By contrast, at the peak of the Israeli-Turkish spat over the Navi Marmara, commerce and tourism between the two countries continued with little abatement. Between 2010 and 2014, a period of very public and acrimonious accusations and counter-accusations between Ankara and Jerusalem, trade between them surpassed five billion dollars, despite the reduction of mutual diplomatic representation to a bare minimum. Today, after the restoration of full diplomatic relations, the two countries are contemplating new ways to build this mutually beneficial economic relationship: Israel hopes to use natural gas exports to Turkey as a gateway to the European market, and Turkey sees strategic benefit in diversifying its sources of energy.
What Jordan Can Learn, and Teach About Ties to Israel
This tension between the Turkish government’s public posture towards Israel and the country’s thriving material ties to the Jewish state presents an attainable model for Jordan, a country that seems strangely unable to separate the two. The reason, one could argue, is that Jordan’s formal relationship with Israel is younger (since 1994) than that of Turkey’s (since Israel’s founding in 1948). As a result, Turks have had a considerably longer time to develop civic and commercial relations with Israelis. Add to that the fact that Jordan had waged two wars against Israel, lost land to Israel in one of them, and is the adoptive country of a large number of the descendants of refugees from those wars. Jordan´s peaceful relationship with Israel is not only younger, but was preceded by a history fraught with conflict and multi-generational public ill will.

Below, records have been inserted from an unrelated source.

(* ===== verification/RaftSpec.v ===== *)
(** * RaftSpec: the protocol the replicas implement, and why it is safe

    An abstract replicated log.  A replica is its term, whether it is leader,
    its log and its commit index; the rest of the state is what the protocol
    has said so far: the votes, the log each elected leader has had, the
    acknowledgements and the requests sent.  A step is one thing the protocol
    allows; nothing here mentions storage, channels, maps of indices or
    machine integers.

    The invariant gives the two properties of the Raft paper the code relies
    on: log matching (an entry determines the log up to it) and leader
    completeness (what is committed in a term is in the log of every later
    leader).  The Network file shows that the code refines this protocol,
    which transfers state machine safety to the code. *)

From S2P Require Import Prelude Types Storage Timing Node Handlers.
From S2P Require Import LogSpec.
Open Scope Z_scope.

Module Spec.

Implicit Types (l : list LogEntry) (v i c : string) (t : Z) (k : nat).

(** ** Logs and their prefixes *)

(** The term of entry [k], counting from 1; 0 before the first entry. *)
Definition term_at l k : Z :=
  match k with
  | O => 0
  | S j => match l !! j with Some e => LogEntry.Term e | None => 0 end
  end.

(** Two logs with the same first [k] entries, both that long. *)
Definition agree k l1 l2 : Prop :=
  (k ≤ length l1)%nat ∧ (k ≤ length l2)%nat ∧ take k l1 = take k l2.

(** Different entries at a position up to [k]. *)
Definition conflict_at k l1 l2 : Prop :=
  ∃ j x y, (j < k)%nat ∧ l1 !! j = Some x ∧ l2 !! j = Some y ∧ x ≠ y.

Definition sorted l : Prop :=
  ∀ j1 j2 e1 e2, (j1 ≤ j2)%nat → l !! j1 = Some e1 → l !! j2 = Some e2 →
    LogEntry.Term e1 ≤ LogEntry.Term e2.

Lemma agree_refl k l : (k ≤ length l)%nat → agree k l l.
Proof. by unfold agree. Qed.

#[export] Instance agree_sym k : Symmetric (agree k).
Proof. intros l1 l2 (? & ? & ?). by unfold agree. Qed.

#[export] Instance agree_trans k : Transitive (agree k).
Proof. intros l1 l2 l3 (? & ? & E1) (? & ? & E2). split_and!; [done..|]. congruence. Qed.

Lemma agree_le k k' l1 l2 : (k' ≤ k)%nat → agree k l1 l2 → agree k' l1 l2.
Proof.
  intros Hle (? & ? & E). split_and!; [lia..|].
  apply (f_equal (take k')) in E. by rewrite !take_take, !Nat.min_l in E.
Qed.

Lemma agree_lookup k l1 l2 j : agree k l1 l2 → (j < k)%nat → l1 !! j = l2 !! j.
Proof. intros (_ & _ & E) Hj. by rewrite <- (lookup_take_lt l1 k), E, lookup_take_lt. Qed.

Lemma agree_term k l1 l2 j : agree k l1 l2 → (j ≤ k)%nat → term_at l1 j = term_at l2 j.
Proof. intros Ha Hj. destruct j as [|j]; [done|]. simpl. by rewrite (agree_lookup k l1 l2). Qed.

Lemma agree_app_l k l1 l2 l : agree k l1 l2 → agree k (l1 ++ l) l2.
Proof.
  intros (? & ? & E). split_and!; [rewrite length_app; lia|done|]. by rewrite take_app_le.
Qed.

Lemma agree_no_conflict k k' l1 l2 : agree k l1 l2 → (k' ≤ k)%nat → ¬ conflict_at k' l1 l2.
Proof.
  intros Ha Hk (j & x & y & Hj & Hx & Hy & Hne). rewrite (agree_lookup k l1 l2) in Hx by (auto; lia).
  congruence.
Qed.

(** Agreement on more entries, from a shared longer stretch. *)
Lemma agree_take k l : (k ≤ length l)%nat → agree k (take k l) l.
Proof. intros. split_and!; [rewrite length_take; lia|done|]. by rewrite take_take, Nat.min_id. Qed.

Lemma sorted_agree l l' : agree (length l) l l' → sorted l' → sorted l.
Proof.
  intros Ha Hs j1 j2 e1 e2 Hj H1 H2. apply (Hs j1 j2 e1 e2 Hj).
  - by rewrite <- (agree_lookup _ _ _ _ Ha) by (eapply lookup_lt_Some; eauto).
  - by rewrite <- (agree_lookup _ _ _ _ Ha) by (eapply lookup_lt_Some; eauto).
Qed.

Lemma term_at_lookup l k e : l !! k = Some e → term_at l (S k) = LogEntry.Term e.
Proof. intros H. simpl. by rewrite H. Qed.

Lemma term_at_app l l' k : (k ≤ length l)%nat → term_at (l ++ l') k = term_at l k.
Proof. destruct k as [|j]; [done|]. intros. simpl. by rewrite lookup_app_l by lia. Qed.

(** ** The state *)

Record rep := mkRep { r_term : Z; r_lead : bool; r_log : list LogEntry; r_commit : nat }.

(** A vote: the term, the voter, the candidate and what it said of its log,
    and the voter's log at that time. *)
Record vote := mkVote {
  v_term : Z; v_voter : string; v_cand : string;
  v_lastTerm : Z; v_lastIndex : nat; v_log : list LogEntry }.

(** A request to append [m_entries] after [m_prev]. *)
Record msg := mkMsg {
  m_term : Z; m_prev : nat; m_prevTerm : Z; m_entries : list LogEntry; m_commit : nat }.

(** [leaders] gives the leader elected in a term and the log it has had; an
    acknowledgement [(t, v, k)] says that [v] held the first [k] entries of
    the leader of term [t]. *)
Record state := mkState {
  reps : gmap string rep;
  votes : list vote;
  leaders : gmap Z (string * list LogEntry);
  acks : list (Z * string * nat);
  sent : list msg }.

Implicit Types (A : state) (r : rep) (V : vote) (m : msg).

Definition m_last (m : msg) : nat := (m_prev m + length (m_entries m))%nat.

(** The log after accepting a request. *)
Definition accept (m : msg) l : list LogEntry :=
  merge 0 (Z.of_nat (m_prev m) + 1) (m_entries m) l.

(** The voter's side of the election restriction. *)
Definition up_to_date l (lastTerm : Z) (lastIndex : nat) : Prop :=
  term_at l (length l) < lastTerm ∨
  (lastTerm = term_at l (length l) ∧ (length l ≤ lastIndex)%nat).

Section protocol.
Context (members : gset string).

Definition quorum (Q : gset string) : Prop :=
  Q ⊆ members ∧ (size members < 2 * size Q)%nat.

Definition set_rep v (r : rep) (A : state) : state :=
  mkState (<[v := r]> (reps A)) (votes A) (leaders A) (acks A) (sent A).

Depending on the will of the political class in Jordan, this last point may prove to be either the most malleable or the most difficult factor stunting the development of a healthier Israel-Jordan relationship. Unfortunately, for the time being, the Jordanian government has shown extreme reluctance to educate the Jordanian public on the strategic importance of the country’s relationship with its most powerful neighbor. Both the royalist intelligentsia and the bureaucracy seem to have abandoned the discussion regarding the pivotal relationship with Israel to decidedly anti-Israel forces in Jordan. This abandonment is manifested in the overt hostility displayed towards Israel in the country’s media, in the parliament, and in other public fora. At times, even government officials themselves feel compelled to join in token condemnations of Israeli actions.

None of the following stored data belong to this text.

Lemma local_append A i R now req n' r :
  Spec.inv members A → sim_server members A i R → request_said A req →
  HandleAppendEntries now req (snode R) = Ret (n', r) →
  ∃ A', rtc (step i) A A' ∧ sim_server members A' i (on_node n' R) ∧
    ∀ resp, r = Val resp → answer_said A' i req resp.
Proof.
  intros HI Hsv Hreq Hop. pose proof Hsv as [Hn Hm Ha]. set (n := snode R) in *.
  pose proof (nk_wf _ _ _ Hn) as Hwf. pose proof (nk_snap _ _ _ Hn) as Hu.
  pose proof Hreq as (_ & Hfit & _).
  destruct (HandleAppendEntries_post now req n Hwf Hfit) as (? & ? & E & Hpost).
  rewrite Hop in E. injection E as <- <-.
  destruct (decide (degraded n = true ∨ AppendEntriesRequest.Term req < currentTerm n)) as [Hd|Hd].
  { assert (n' = n ∧ ∀ resp, r = Val resp → resp = AppendEntriesResponse.mk (currentTerm n) false 0 0)
      as [-> Hr].
    { destruct Hpost; try (exfalso; destruct Hd; [congruence|lia]); split; try done.
      by intros ? [= <-]. }
    exists A. unfold n at 1. rewrite on_node_same. split_and!; [constructor|done|].
    intros resp ->. rewrite (Hr resp) by done. by apply answer_rejected. }
  assert (degraded n = false) as Hdeg by (destruct (degraded n); [exfalso; auto|done]).
  assert (currentTerm n ≤ AppendEntriesRequest.Term req) as Ht by lia.
  destruct (HandleAppendEntries_reliable now req n n' r Hdeg Hop) as [resp ->].
  assert (no_committed_conflict req n) as Hno by by eapply request_no_conflict.
  assert (∀ A', abs A' i n' (sloop R) → sim_server members A' i (on_node n' R)) as Hwrap.
  { intros A' Ha'. apply (server_node A A'); try done; [by eapply h_append| | |].
    - eapply evolves_kept, evolves_HandleAppendEntries; exact Hop.
    - by eapply advances_HandleAppendEntries.
    - destruct Hpost; apply Hu. }
  (* the term and the step down *)
  assert (∀ v st, v = kept_vote (AppendEntriesRequest.Term req) n →
    ∃ A1, rtc (step i) A A1 ∧ Spec.inv members A1 ∧
      abs A1 i (as_follower (AppendEntriesRequest.Term req) v st n) (sloop R) ∧
      request_said A1 req) as Hfollow.
  { intros v st ->. edestruct (abs_follow A i n
      (as_follower (AppendEntriesRequest.Term req) (kept_vote (AppendEntriesRequest.Term req) n) st n)
      (sloop R) (sloop R)) as (A1 & H1 & H2 & _ & _ & _ & Hsent); try done; [|apply Ha| |].
    - simpl. intros HT. left. unfold kept_vote. rewrite HT. destruct (Z.ltb_spec (currentTerm n) (currentTerm n)); [lia|done].
    - by apply (loop_follower A i n), Ha.
    - exists A1. split_and!; [by apply rtc_once|by eapply Spec.step_inv|done|].
      destruct Hreq as (? & ? & ?). split_and!; try done. by rewrite Hsent. }
  inversion Hpost as [|? ?|st err ? ?|v st ct ci _ _ Hv Hcf|v st k err ? ? ? ? ?|v st ci cs an ? _ _ Hv Hprev Hci Hr Han];
    subst; try congruence; try lia.
  - destruct (Hfollow _ st eq_refl) as (A1 & Hst & _ & Ha1 & _).
    exists A1. split_and!; [done|by apply Hwrap|]. intros ? [= <-]. apply answer_rejected; [|done]. simpl.
    pose proof (wf_room _ Hwf). pose proof Hfit as [? ?].
    pose proof (zlen_nonneg (AppendEntriesRequest.Entries req)). pose proof (zlen_nonneg (log n)).
    destruct Hcf; lia.
  - destruct Hr as [[= ->]|[[err [=]] _]].
    destruct (Hfollow _ st eq_refl) as (A1 & Hst & HI1 & Ha1 & Hreq1).
    set (v := kept_vote _ n) in *. set (f := as_follower _ v st n) in *.
    pose proof (merged_covers req n Hwf Hfit Hno Hprev) as Hcov.
    destruct Hu as (Hu1 & Hu2 & Hu3). rewrite Hu1, Z.add_0_l in Hcov.
    match type of Hop with _ = Ret (?x, _) => set (m := x) in * end.
    destruct (abs_accept A1 i f m (sloop R) req HI1 Ha1) as (A2 & Hs2 & Ha2 & Hack);
      [done|by apply (wf_same n)|done|exact Hreq1|done|done|apply Hcov|apply Hcov|done..|].
    exists A2. split_and!; [by eapply rtc_r|by apply Hwrap|]. intros ? [= <-]. by split.
Qed.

For intimate observers of the Kingdom, this is a curious situation considering the widespread popular support the monarchy enjoys in the country. In short, Jordan’s leadership can use its considerable popular political capital to narrow the gap between the country’s clear interest in a normal, thriving relationship with Israel on the one hand, and the adversarial popular feeling towards it on the other.

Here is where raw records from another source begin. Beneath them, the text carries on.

Lemma local_campaign A i R n' c :
  "" ∉ members → Spec.inv members A → sim_server members A i R → sloop R = AtCandidate →
  currentTerm (snode R) < max_int64 → startCampaign (snode R) = (n', c) →
  ∃ A', rtc (step i) A A' ∧
    sim_server members A' i
      (at_loop (match c with Some c => InCampaign c ∅ ∅ | None => Dispatch end) n' R).
Proof.
  intros Hempty HI Hsv Hpc Hlt Hop. pose proof Hsv as [Hn _ Ha]. set (n := snode R) in *.
  pose proof (ab_loop _ _ _ _ _ Ha) as Hr. rewrite Hpc in Hr. simpl in Hr.
  pose proof (nk_term _ _ _ Hn) as Hpos. pose proof (nk_id _ _ _ Hn) as Hid.
  destruct (startCampaign_reliable _ _ _ Hop) as (st & E & ->).
  assert (in_i64 (currentTerm n)) as Hin by (unfold in_i64; lia).
  destruct (evolves_startCampaign (N members) n n' (Some _) Hlt Hin Hr Hop) as (Hev & _).
  revert E. i64_norm. intros E. set (c := Campaign.mk _ _ _ _ _) in *.
  assert (i ≠ "") as Hi by (pose proof (nk_member _ _ _ Hn); congruence).
  destruct (abs_follow members A i n n' (sloop R) Dispatch HI Ha) as (A1 & Hs1 & Ha1 & _ & HL1 & _);
    try (subst n'; done); [subst n'; simpl; lia..|subst n'; apply Ha|].
  destruct (abs_vote members A1 i n' Dispatch i (lastLogTerm n) (Z.to_nat (lastLogIndex n)))
    as (A2 & Hs2 & Ha2 & HL2 & HV & _); try done.
  { by eapply Spec.step_inv. }
  { subst n'. exact Hid. }
  { pose proof (nk_snap _ _ _ Hn) as (Hsi & Hst & _). pose proof (nk_wf _ _ _ Hn) as [_ _ _ Hroom _].
    subst n'. right. simpl. rewrite lastLogTerm_eq, lastLogIndex_eq, Hsi by lia.
    split; [done|]. unfold zlen. lia. }
  exists A2. split; [eapply rtc_l; [exact Hs1|by apply rtc_once]|].
  apply (server_node members A A2); try done.
  - by eapply h_campaign.
  - destruct Hev. by split.
  - by eapply advances_startCampaign.
  - subst n'. apply Hn.
  - apply (abs_loop members A2 i n' Dispatch); [|done]. split; [by subst n'|].
    pose proof (nk_snap _ _ _ Hn) as (Hsi & Hst & _). pose proof (nk_wf _ _ _ Hn) as [_ _ _ Hroom _].
    split_and!; [done|apply empty_subseteq|done| | |].
    + simpl. unfold quorumSize. by rewrite (proj1 (nk_cfg _ _ _ Hn)).
    + intros _. subst n'. simpl. rewrite lastLogTerm_eq, lastLogIndex_eq, Hsi by lia.
      split_and!; [done|lia|done|done|]. rewrite HL2, HL1. intros l Hl%(ab_led _ _ _ _ _ Ha). lia.
    + intros p Hp. assert (p = i) as -> by set_solver. eexists. split; [exact HV|].
      subst n'. by split_and!.
Qed.

(** ** Counting votes *)

Lemma becomeLeader_progress n :
  (∀ p, map_get 0 p (nextIndex n) ≤ max_int64) →
  (∀ p, p ∈ peers n → map_get 0 p (matchIndex (becomeLeader n)) = 0) ∧
  (∀ p, map_get 0 p (nextIndex (becomeLeader n)) ≤ max_int64).
Proof.
  intros Hn. unfold becomeLeader. cbv zeta. set (n1 := _ <| matchIndex := _ |>).
  change (peers n1) with (peers n).
  assert (∀ p, map_get 0 p (nextIndex n1) ≤ max_int64) as Hn1.
  { intros p. simpl. destruct (decide (p = id n)) as [->|];
      [rewrite map_get_insert; apply i64_range|by rewrite map_get_insert_ne]. }
  assert (∀ ps, let k := foldr (λ peerID n,
           n <| nextIndex := <[peerID := lastLogIndex n +! 1]> (nextIndex n) |>
             <| matchIndex := <[peerID := 0]> (matchIndex n) |>) n1 ps in
    (∀ p, p ∈ ps → map_get 0 p (matchIndex k) = 0) ∧
    ∀ p, map_get 0 p (nextIndex k) ≤ max_int64) as Hfold.
  { clearbody n1. intros ps. induction ps as [|q ps [IH1 IH2]]; simpl; [by split; [intros p ?%elem_of_nil|]|].
    split; intros p.
    - intros Hp. destruct (decide (p = q)) as [->|Hne]; [by rewrite map_get_insert|].
      rewrite map_get_insert_ne by done. apply IH1. by apply elem_of_cons in Hp as [?|?].
    - destruct (decide (p = q)) as [->|Hne]; [rewrite map_get_insert; apply i64_range|].
      by rewrite map_get_insert_ne. }
  destruct (Hfold (elements (peers n))) as [H1 H2]. split; [|done].
  intros p Hp. apply H1. by apply elem_of_elements.
Qed.

(** Winning an election. *)
Lemma abs_elect A i n c re gr pc :
  Spec.inv members A → abs A i n pc → node_ok members i n → role n = Candidate →
  campaign_ok members A i n c re gr → Campaign.majority c ≤ Campaign.votes c →
  ∃ A', step i A A' ∧ abs A' i (becomeLeader n) Dispatch.
Proof.
  intros HI Ha Hn Hr (_ & Hgp & Hvo & Hmaj & Hcand & HV) Hwon.
  destruct (Hcand Hr) as (Ht & Htp & Hli & Hlt & Hled).
  set (Q := {[i]} ∪ gr : gset string).
  assert (i ∉ gr) as Hi.
  { intros Hin%Hgp. rewrite (nk_peers _ _ _ Hn) in Hin. unfold normalizePeers in Hin.
    apply elem_of_filter in Hin. naive_solver. }
  assert (Spec.quorum members Q) as HQ.
  { split.
    - intros p [->%elem_of_singleton|Hp%Hgp]%elem_of_union; [apply Hn|].
      rewrite (nk_peers _ _ _ Hn) in Hp. unfold normalizePeers in Hp. apply elem_of_filter in Hp. tauto.
    - unfold Q. rewrite size_union by set_solver. rewrite size_singleton. unfold N in *.
      pose proof (Z_div_mod_eq_full (Z.of_nat (size members)) 2).
      pose proof (Z.mod_pos_bound (Z.of_nat (size members)) 2 ltac:(lia)). lia. }
  pose proof (ab_rep _ _ _ _ _ Ha) as Hrep.
  eexists. split.
  { apply (Spec.step_elect members A i (view n) Q); simpl; try done; [lia|by rewrite Ht|].
    intros q Hq. destruct (HV q Hq) as (V & ? & ? & ? & ? & ? & ?). exists V.
    split_and!; try done; [congruence|congruence|]. unfold zlen in *. lia. }
  destruct Ha. destruct (becomeLeader_progress n ab_next) as [Hm Hnx].
  destruct (becomeLeader_fields n) as (ni & mi & E). rewrite E in *.
  split; simpl; try done.
  - by rewrite lookup_insert_eq.
  - intros _ p Hp. left. rewrite Hm by done. lia.
  - intros t l. destruct (decide (t = currentTerm n)) as [->|]; [lia|].
    rewrite lookup_insert_ne by done. apply ab_led.
Qed.

(** The campaign with one more response. *)
Lemma campaign_counted A i n c re gr p resp c1 :
  "" ∉ members → node_ok members i n → campaign_ok members A i n c re gr →
  p ∈ peers n → p ∉ re →
  (RequestVoteResponse.VoteGranted resp = true → vote_said A p (voteRequest c n)) →
  c1 = Campaign.mk (Campaign.term c) (Campaign.lastLogIndex c) (Campaign.lastLogTerm c)
         (if RequestVoteResponse.VoteGranted resp then Campaign.votes c + 1 else Campaign.votes c)
         (Campaign.majority c) →
  campaign_ok members A i n c1 ({[p]} ∪ re) (counted resp p gr).
Proof.
  intros Hempty Hn (Hsub & Hgp & Hvo & Hmaj & Hcand & HV) Hp Hre Hsaid ->.
  assert (p ∉ gr) as Hpg by set_solver.
  unfold campaign_ok. simpl. rewrite (size_counted resp p gr Hpg).
  split_and!; try done.
  - unfold counted. case_match; set_solver.
  - unfold counted. case_match; set_solver.
  - case_match; lia.
  - intros q Hq. assert (q ∈ {[i]} ∪ gr ∨ q = p ∧ RequestVoteResponse.VoteGranted resp = true) as [?|[-> Hg]].
    { unfold counted in Hq. case_match; set_solver. }
    { by apply HV. }
    destruct (Hsaid Hg) as (V & ? & ? & ? & Hc & ? & ?).
    { simpl. rewrite (nk_id _ _ _ Hn). pose proof (nk_member _ _ _ Hn). congruence. }
    exists V. split_and!; try done. rewrite Hc. simpl. apply Hn.
Qed.

Lemma local_vote_response A i R c re gr p resp n' c' :
  "" ∉ members → Spec.inv members A → sim_server members A i R → sloop R = InCampaign c re gr →
  p ∈ peers (snode R) → p ∉ re →
  (RequestVoteResponse.VoteGranted resp = true → vote_said A p (voteRequest c (snode R))) →
  onVoteResponse resp c (snode R) = (n', c') →
  ∃ A', rtc (step i) A A' ∧
    sim_server members A' i
      (at_loop (match c' with
                | Some c1 => InCampaign c1 ({[p]} ∪ re) (counted resp p gr)
                | None => Dispatch
                end) n' R).
Proof.
  intros Hempty HI Hsv Hpc Hp Hre Hsaid Hop. pose proof Hsv as [Hn _ Ha]. set (n := snode R) in *.
  pose proof (ab_loop _ _ _ _ _ Ha) as Hl. rewrite Hpc in Hl. destruct Hl as [Hnl Hc].
  assert (∃ A', rtc (step i) A A' ∧ abs A' i n' (match c' with
      | Some c1 => InCampaign c1 ({[p]} ∪ re) (counted resp p gr) | None => Dispatch end))
    as (A' & Hs & Ha').
  { revert Hop. unfold onVoteResponse.
    destruct (Z.ltb_spec (currentTerm n) (RequestVoteResponse.Term resp)) as [Ht|_].
    { pose proof (abs_stepDown members A i n Dispatch _ HI (abs_loop members A i n _ Dispatch I Ha) Ht) as Hd.
      unfold stepDown in Hd. cbv zeta in *. destruct (tracePersistHardState _) as [m err].
      by intros [= <- <-]. }
    unfold role_eqb. case_bool_decide as Hr; simpl.
    2:{ intros [= <- <-]. exists A. split; [constructor|]. by apply (abs_loop members A i n (sloop R)). }
    pose proof (campaign_counted A i n c re gr p resp _ Hempty Hn Hc Hp Hre Hsaid eq_refl) as Hc1.
    cbv zeta. match goal with |- context [_ <=? ?x] => destruct (Z.leb_spec (Campaign.majority c) x) end;
      intros [= <- <-].
    - edestruct (abs_elect A i n) as (A' & Hs' & Ha'); [done|exact Ha|done|done|exact Hc1|simpl; done|].
      exists A'. split; [by apply rtc_once|done].
    - exists A. split; [constructor|]. by apply (abs_loop members A i n (sloop R)). }
  exists A'. split; [done|]. apply (server_node members A A'); try done.
  - by eapply h_vote_response.
  - destruct (evolves_onVoteResponse (N members) resp c n n' c' Hop) as [[He _]|(-> & _)];
      [by apply evolves_kept|]. destruct (becomeLeader_fields n) as (? & ? & ->). split; try done.
  - by eapply advances_onVoteResponse.
  - eapply uncompacted_quiet; [by eapply quiet_onVoteResponse|apply Hn].
Qed.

Speculation on why this has not been attempted range from cultural inertia, to bureaucratic timidity, to bad counsel. However, the divergence between the postures of the Jordanian government and its citizenry towards Israel cannot be indefinitely strained. At some point, Jordan’s leaders must make a determined and systematic attempt, beginning with school curricula, to educate Jordanians on why it is in their interest to solidify and normalize the peace with Israel. The authority, logic, and evidence for that argument abound. Only the will to make it is missing.